SOLD This unusual, early sector is square in cross-section, and each limb houses a pair of dividers. The design, construction and numbering style are all typical of the period around 1700. The sector has the following scales:
Recto: Line of lines, marked ‘L’ on each arm, numbered 1-10, and each unit divided to 20ths, and a rule of English inches, divided to 8ths.
Verso: Line of chords 0-60 marked ‘Cho’ on each arm, divided to a half degree; Gunter’s line 1-10-10.
The outside of the instrument gives a line of equal parts, with 100 divisions. There is no signature.
Each arm holds a pair of dividers, which screw into position. The larger pair is certainly original, and screws perfectly into position.
The smaller pair, although appearing very similar, is constructed without a steel leaf in the hinge, does not screw fully into the arm, and is (in my opinion) a later (but still very old) replacement. The sector may have originally housed a crayon-holder or pen, rather than a second pair of dividers (see below).

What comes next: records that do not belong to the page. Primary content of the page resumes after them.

Lemma effect_ranges_disjoint now db m md resource db' : committed_effect now db m md resource db' ->
  ranges_disjoint db -> ranges_disjoint db'.
Proof.
  intros Heff Hd k1 k2 r1 r2 Hk H1 H2.
  pose proof (eff_no_overlap _ _ _ _ _ _ Heff) as Hno.
  assert (Hnew : forall k r, k <> ledger_key md -> processed_messages db' !! k = Some r ->
    ~ rows_overlap (ledger_key md) k (ledger_row md) r) by (intros k r; by apply overlap_complete).
  assert (Hrow : forall k r, processed_messages db' !! k = Some r ->
    (k = ledger_key md /\ r = ledger_row md) \/ (k <> ledger_key md /\ processed_messages db !! k = Some r)).
  { intros k r Hr. rewrite (eff_ledger _ _ _ _ _ _ Heff), lookup_insert_Some in Hr. naive_solver. }
  destruct (Hrow _ _ H1) as [[-> ->]|[Hk1 H1']], (Hrow _ _ H2) as [[-> ->]|[Hk2 H2']].
  - done.
  - by apply Hnew.
  - intros Hov. apply rows_overlap_sym in Hov. by eapply Hnew.
  - by eapply Hd.
Qed.

(** ** Ledger and raw samples *)

(** The raw samples stored for a message. *)
Definition rows_of (db : DB uuid) (k : string * uuid) : list (TelemetryRow uuid) :=
  filter (fun r => tr_gateway_id r = k.1 /\ tr_message_id r = Some k.2) (telemetry db).

(** The rows of a ledger entry: one per sequence number of its range, in
    order, with its Sensor and boot. *)
Definition rows_match (row : LedgerRow uuid) (rows : list (TelemetryRow uuid)) : Prop :=
  exists first count, l_first_sequence row = Some first /\ l_sample_count row = Some count
    /\ Z.of_nat (length rows) = count
    /\ forall i r, rows !! i = Some r -> tr_sequence_num r = first + Z.of_nat i
         /\ tr_sample_index r = Some (Z.of_nat i) /\ Some (tr_sensor_id r) = l_sensor_id row
         /\ tr_boot_id r = l_boot_id row.

(** A message has raw samples exactly when the ledger has it, and then each of
    its samples once.  Ledger rows from before the provenance columns have
    none. *)
Definition samples_in_step (db : DB uuid) : Prop :=
  forall k, match processed_messages db !! k with
    | Some row => l_first_sequence row = None \/ rows_match row (rows_of db k)
    | None => rows_of db k = []
    end.

Lemma entry_key m md : message_ok m -> entry_of m md -> ledger_key md = (GatewayID (batch m), MessageID (batch m)).
Proof. intros Hm Hent. unfold ledger_key. by rewrite (ent_topic _ _ Hent), (ent_message _ _ Hent), (mok_topic _ Hm). Qed.

Lemma new_rows_lookup db ss i r : new_rows db ss !! i = Some r ->
  exists s, ss !! i = Some s /\ r = telemetry_row (sample_id_seq db + Z.of_nat i) s.
Proof. intros Hr. unfold new_rows in Hr. rewrite list_lookup_imap, fmap_Some in Hr. naive_solver. Qed.

(** A commit adds the samples of its message, and no others. *)
Lemma effect_rows_of now db m md resource db' k : message_ok m -> entry_of m md ->
  committed_effect now db m md resource db' ->
  rows_of db' k = if decide (k = ledger_key md) then rows_of db k ++ new_rows db (samples m) else rows_of db k.
Proof.
  intros Hm Hent Heff. unfold rows_of. rewrite (eff_rows _ _ _ _ _ _ Heff), list.filter_app.
  assert (Hgm : forall i r, new_rows db (samples m) !! i = Some r ->
    tr_gateway_id r = GatewayID (batch m) /\ tr_message_id r = Some (MessageID (batch m))).
  { intros i r Hr. destruct (new_rows_lookup _ _ _ _ Hr) as (s & Hs & ->).
    destruct (sample_ids m i s Hm Hs) as (Hg & _ & _ & Hmid & _). cbn. by rewrite Hg, Hmid. }
  rewrite (entry_key _ _ Hm Hent). destruct (decide _) as [->|Hk].
  - by rewrite (filter_all _ (new_rows db (samples m))) by (intros i r Hr; exact (Hgm i r Hr)).
  - rewrite (filter_none _ (new_rows db (samples m))), app_nil_r; [done|].
    intros i r Hr [E1 E2]. apply Hgm in Hr as [Hg Hmid]. apply Hk. destruct k as [g mid]. cbn in *. congruence.
Qed.

Lemma effect_samples_in_step now db m md resource db' : message_ok m -> entry_of m md ->
  committed_effect now db m md resource db' -> samples_in_step db -> samples_in_step db'.
Proof.
  intros Hm Hent Heff Hin k. rewrite (effect_rows_of _ _ _ _ _ _ k Hm Hent Heff), (eff_ledger _ _ _ _ _ _ Heff).
  destruct (decide (k = ledger_key md)) as [->|Hk]; [|rewrite lookup_insert_ne by congruence; exact (Hin k)].
  rewrite lookup_insert_eq. right. specialize (Hin (ledger_key md)).
  rewrite (eff_absent _ _ _ _ _ _ Heff) in Hin. rewrite Hin. cbn [app].
  exists (FirstSequence (batch m)), (SampleCount (batch m)).
  cbn. rewrite (ent_first _ _ Hent), (ent_count _ _ Hent). split_and!; [done..| |].
  - unfold new_rows. rewrite length_imap. by apply message_samples_length.
  - intros i r Hr. destruct (new_rows_lookup _ _ _ _ Hr) as (s & Hs & ->).
    destruct (sample_ids m i s Hm Hs) as (_ & Hsn & Hb & _ & Hidx & Hseq).
    cbn. rewrite Hsn, Hb, Hidx, Hseq, (ent_sensor _ _ Hent), (ent_boot _ _ Hent). done.
Qed.

(** ** Reported state *)

(** The state row moves forward: nothing changes, or the version grows by one,
    the report time does not go back, and the desired half is kept. *)
Definition state_progress (st st' : TwinState) : Prop :=
  st' = st \/
  (st_reported_version st' = st_reported_version st + 1
   /\ st_desired_state st' = st_desired_state st /\ st_desired_version st' = st_desired_version st
   /\ st_last_desired_at st' = st_last_desired_at st
   /\ exists t', st_last_reported_at st' = Some t'
       /\ match st_last_reported_at st with None => True | Some t => t <= t' end).

Lemma state_after_progress now cand st st' : state_after now cand st = Some st' -> state_progress st st'.
Proof.
  unfold state_after. destruct (sensorStateAdvances _ _ cand) eqn:Ha; [|intros [= <-]; by left].
  destruct (candidate_merge cand) as [merge|]; [|done]. cbn. intros [= <-]. right. cbn.
  split_and!; try done. eexists. split; [reflexivity|].
  destruct (st_last_reported_at st) as [t|]; [|done]. unfold timestamptz.
  unfold sensorStateAdvances in Ha. cbn in Ha. unfold After, time_Equal, time_of_tz in Ha. cbn in Ha.
  destruct (t * 1000 <? unix_ns (c_observedAt cand)) eqn:E1.
  - apply Z.ltb_lt in E1. dlia.
  - destruct (unix_ns (c_observedAt cand) =? t * 1000) eqn:E2; [|done].
    apply Z.eqb_eq in E2. rewrite E2. by rewrite Z.div_mul.
Qed.

Lemma effect_state_progress now db m md resource db' id st : committed_effect now db m md resource db' ->
  twin_states db !! id = Some st -> exists st', twin_states db' !! id = Some st' /\ state_progress st st'.
Proof.
  intros Heff Hst. destruct (eff_state _ _ _ _ _ _ Heff) as (cand & st0 & st' & _ & H0 & _ & Ha & ->).
  destruct (decide (id = r_EntityID resource)) as [->|Hne].
  - rewrite H0 in Hst. injection Hst as <-. rewrite lookup_insert_eq. eauto using state_after_progress.
  - rewrite lookup_insert_ne by done. exists st. split; [done|by left].
Qed.

(** ** The invariant *)

Record telemetry_inv (db : DB uuid) : Prop := {
  inv_ranges : ranges_disjoint db;
  inv_samples : samples_in_step db;
}.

I cannot find another example of a sector like this, but in the Oxford Museum of the History of Science (inv. no. 30151), there is a silver rule by John Rowley, of square cross section with Gunter’s line, line of equal parts, and other scales. It houses a pair of dividers in one end, and a crayon-holder in the other. It is illustrated in Hambly's Drawing Instruments 1580-1980 p.130.